ChatGPT Agent is here with its own Virtual Machine and Tools!
Unleashing the Unified AI: Introducing ChatGPT Agent for Complex Tasks
Today marks a significant leap in how we interact with AI, as OpenAI officially launches ChatGPT Agent. This new, unified agent capability is designed to help users tackle complex, real-world tasks over long time horizons, seamlessly integrating thinking and action using a wide array of tools.
What is ChatGPT Agent?
For a while now, users have been excited about AI's ability to perform complex tasks, previously seen with tools like Deep Research and Operator.

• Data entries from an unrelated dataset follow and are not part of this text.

Lemma make_ready_spec s id t :
  queue_ok s None -> task s id = Some t -> tstate t = Blocked ->
  exists t', queue_ok (make_ready s id) None /\ kept s (make_ready s id) /\
    run_queue (make_ready s id) = run_queue s ++ [id] /\ current (make_ready s id) = current s /\
    clock (make_ready s id) = clock s /\
    updated (task s) (task (make_ready s id)) id (Some t') /\ tstate t' = Ready /\ block_reason t' = None /\
    wait_link t' = None /\ is_idle t' = false /\ scheduler_entity t' = joined_entity s (scheduler_entity t) /\
    sum_weight (make_ready s id) = sum_weight s + weight (scheduler_entity t') /\
    sum_weighted_runtime (make_ready s id) =
      sum_weighted_runtime s + weight (scheduler_entity t') * virtual_runtime (scheduler_entity t').
Proof.
  intros HQ Ht Hb. pose proof (blocked_not_idle s None id t HQ Ht Hb) as Hi. destruct HQ as [HT HR].
  unfold make_ready, task_transition. rewrite Ht. unfold transition. rewrite Hb. cbn [can_transition negb snd].
  destruct (task_mut_ts s id (fun _ => set_tstate t Ready) t) as (ts1 & -> & HT1 & HU1); [done..|].
  pose proof (updated_eq _ _ _ _ HU1) as Ht1.
  destruct (task_mut_ts (with_tasks s ts1) id (fun t => set_wait t None None) _ HT1 Ht1)
    as (ts2 & -> & HT2 & HU2); [done|].
  pose proof (updated_trans _ _ _ _ _ _ HU1 HU2) as HU12.
  change (with_tasks (with_tasks s ts1) ts2) with (with_tasks s ts2) in *.
  pose proof (updated_eq _ _ _ _ HU2) as Ht2.
  assert (HQ2 : queue_ok (with_tasks s ts2) (Some id)).
  { split; [done|]. refine (run_arrive _ _ _ _ _ _ _ _ _ _ _ HU12 _ HR _ _ _ _ _ _ _); try done.
    - intros u Hu. congruence.
    - intros Hn. congruence.
    - by apply (ro_next _ _ _ _ _ _ _ _ _ HR _ _ Ht).
    - by apply (ro_weight _ _ _ _ _ _ _ _ _ HR _ _ Ht). }
  destruct (join_spec _ _ _ HQ2 Ht2 eq_refl Hi) as (ts3 & sw & swr & a & p & Hj & HU3 & Hsw & Hswr & HQ3).
  pose proof (updated_trans _ _ _ _ _ _ HU12 HU3) as HU.
  change (with_tasks (with_tasks s ts2) ts3) with (with_tasks s ts3) in *.
  eexists. split_and!; [exact HQ3|rewrite Hj; by constructor|by rewrite Hj|by rewrite Hj|by rewrite Hj|
    rewrite Hj; exact HU|done..| |]; rewrite Hj; [exact Hsw|exact Hswr].
Qed.
(* ===== verification/SchedLife.v ===== *)
(** * SchedLife: the life of a task through the public operations

    Every public operation of [kernel/src/task/scheduler.rs] keeps the
    invariant and moves tasks along the edges of [can_transition] only. *)

From stdpp Require Import base list numbers gmap sets sorting relations.
From S2P Require Import Prelude Sched SchedOps.
Local Open Scope Z_scope.

Implicit Types (s : Scheduler) (id c now : Z).

(** ** Moves along the state machine *)

Definition edge (a b : TaskState) : Prop := can_transition a b = true.

(** No move or one move along an edge. *)
Definition hop (a b : TaskState) : Prop := a = b \/ edge a b.
(** The moves an operation is made of: a task leaves the processor, takes it, wakes. *)
Definition leaves (a b : TaskState) : Prop := a = b \/ (a = Running /\ edge a b).
Definition takes (a b : TaskState) : Prop := a = b \/ (a = Ready /\ b = Running).
Definition wakes (a b : TaskState) : Prop := a = b \/ (a = Blocked /\ b = Ready).

(** Every task of [s] is in [s'], moved as [R] says. *)
Definition moved_by (R : TaskState -> TaskState -> Prop) s s' : Prop :=
  forall id t, task s id = Some t ->
    exists t', task s' id = Some t' /\ R (tstate t) (tstate t') /\ is_idle t' = is_idle t.
Abbreviation moved := (moved_by hop).

#[export] Instance moved_by_refl R `{!Reflexive R} : Reflexive (moved_by R).
Proof. intros s id t Ht. by exists t. Qed.
#[export] Instance hop_refl : Reflexive hop.
Proof. by left. Qed.
#[export] Instance leaves_refl : Reflexive leaves.
Proof. by left. Qed.
#[export] Instance wakes_refl : Reflexive wakes.
Proof. by left. Qed.

Lemma moved_by_comp (R1 R2 R : TaskState -> TaskState -> Prop) s1 s2 s3 :
  (forall a b d : TaskState, R1 a b -> R2 b d -> R a d) -> moved_by R1 s1 s2 -> moved_by R2 s2 s3 -> moved_by R s1 s3.
Proof.
  intros HR H1 H2 id t Ht. destruct (H1 id t Ht) as (t2 & Ht2 & He2 & Hi2).
  destruct (H2 id t2 Ht2) as (t3 & Ht3 & He3 & Hi3). exists t3. split_and!; [done|by eapply HR|congruence].
Qed.

Lemma leave_take_hop a b d : leaves a b -> takes b d -> hop a d.
Proof. unfold leaves, takes, hop, edge. destruct a, b, d; naive_solver. Qed.
Lemma same_hop a b d : a = b -> hop b d -> hop a d.
Proof. by intros ->. Qed.
Lemma wake_wake a b d : wakes a b -> wakes b d -> wakes a d.
Proof. unfold wakes. naive_solver. Qed.
Lemma wakes_hop s s' : moved_by wakes s s' -> moved s s'.
Proof. intros H. apply (moved_by_comp wakes eq hop s s' s'); [|done|reflexivity]. intros a b d [->|[-> ->]] <-; [by left|by right]. Qed.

However, the clear demand was for a unified agent that could bring these capabilities, and more, together. That's exactly what ChatGPT Agent delivers. It's an AI that uses its own virtual computer to carry out tasks, providing a visualization of its computer screen and its chain of thought as it works.
A Unified Toolbox for Universal Tasks
ChatGPT Agent comes equipped with a comprehensive suite of tools, making it incredibly versatile:
Text Browser: Similar to the Deep Research tool, this allows the agent to efficiently and quickly read many web pages and search for information.
Visual Browser: Akin to the Operator tool, this enables the agent to interact directly with web page UIs. It can click, drag, open components, fill out forms, and enter text, offering immense flexibility.
Terminal Access: The agent can run code, generate and analyze files (like spreadsheets and slide decks), and even call APIs – both public ones and private data sources you explicitly connect, such as Google Drive, Google Calendar, GitHub, and SharePoint.
Image Generation API: For creating visuals within its tasks, like decorations for slide decks.
These two browsing tools are highly complementary. For instance, Operator previously struggled with reading super long articles, which Deep Research excels at. Conversely, Deep Research wasn't as good at interacting with highly visual, interactive web elements, which Operator does well. ChatGPT Agent now brings the best of both Deep Research and Operator together, along with new capabilities like logging into websites and accessing authenticated sources – a highly requested feature for Deep Research users.
How Agent Learns and Collaborates
The model is trained using reinforcement learning to intelligently choose which tool to use and when. By training it on "hard tasks" that require the use of all these tools, the model learns not only how to use them but also how to make smarter tool choices over time for efficiency.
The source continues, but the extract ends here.